> _Data items_:
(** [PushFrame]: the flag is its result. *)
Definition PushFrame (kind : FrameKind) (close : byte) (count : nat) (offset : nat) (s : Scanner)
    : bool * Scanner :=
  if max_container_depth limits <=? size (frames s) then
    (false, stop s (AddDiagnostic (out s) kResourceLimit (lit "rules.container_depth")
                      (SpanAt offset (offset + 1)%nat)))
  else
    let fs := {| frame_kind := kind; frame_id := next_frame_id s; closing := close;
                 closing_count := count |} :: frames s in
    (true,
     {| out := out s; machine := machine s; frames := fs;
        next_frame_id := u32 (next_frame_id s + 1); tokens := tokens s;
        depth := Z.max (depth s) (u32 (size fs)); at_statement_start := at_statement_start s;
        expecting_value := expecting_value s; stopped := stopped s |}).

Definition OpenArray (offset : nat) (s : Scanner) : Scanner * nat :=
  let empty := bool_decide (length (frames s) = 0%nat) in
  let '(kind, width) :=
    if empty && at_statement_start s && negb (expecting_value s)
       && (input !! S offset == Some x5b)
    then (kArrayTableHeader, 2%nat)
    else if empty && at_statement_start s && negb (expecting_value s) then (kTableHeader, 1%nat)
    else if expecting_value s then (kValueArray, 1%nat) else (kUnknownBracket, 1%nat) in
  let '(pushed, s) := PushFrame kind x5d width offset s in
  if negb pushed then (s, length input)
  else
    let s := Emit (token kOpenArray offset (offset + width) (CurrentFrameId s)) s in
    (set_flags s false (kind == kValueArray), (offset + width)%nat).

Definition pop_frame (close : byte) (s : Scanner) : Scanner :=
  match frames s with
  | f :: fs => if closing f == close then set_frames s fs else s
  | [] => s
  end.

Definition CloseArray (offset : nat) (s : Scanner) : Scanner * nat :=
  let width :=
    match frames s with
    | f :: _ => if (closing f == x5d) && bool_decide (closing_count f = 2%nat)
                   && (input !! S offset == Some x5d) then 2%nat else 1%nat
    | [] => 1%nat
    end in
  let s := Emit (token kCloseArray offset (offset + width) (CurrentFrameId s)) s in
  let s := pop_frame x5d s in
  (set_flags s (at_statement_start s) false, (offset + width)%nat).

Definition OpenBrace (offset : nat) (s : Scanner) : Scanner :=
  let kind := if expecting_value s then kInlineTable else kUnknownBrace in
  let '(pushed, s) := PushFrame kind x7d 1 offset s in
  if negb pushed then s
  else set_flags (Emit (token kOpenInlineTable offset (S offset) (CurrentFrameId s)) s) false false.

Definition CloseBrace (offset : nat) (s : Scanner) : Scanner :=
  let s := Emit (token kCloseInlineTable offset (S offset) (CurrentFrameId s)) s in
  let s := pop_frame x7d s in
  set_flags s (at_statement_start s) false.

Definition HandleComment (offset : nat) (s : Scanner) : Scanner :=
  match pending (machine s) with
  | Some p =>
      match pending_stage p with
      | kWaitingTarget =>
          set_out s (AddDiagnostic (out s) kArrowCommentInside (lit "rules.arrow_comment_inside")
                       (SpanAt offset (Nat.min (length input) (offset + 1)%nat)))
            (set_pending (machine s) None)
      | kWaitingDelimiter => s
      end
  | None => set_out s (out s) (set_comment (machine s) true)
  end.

> _Your task_:
All lines with the word "kValueArray" are needed; pull them from the entries and copy each.

> _Solution to the problem_:
    else if expecting_value s then (kValueArray, 1%nat) else (kUnknownBracket, 1%nat) in
    (set_flags s false (kind == kValueArray), (offset + width)%nat).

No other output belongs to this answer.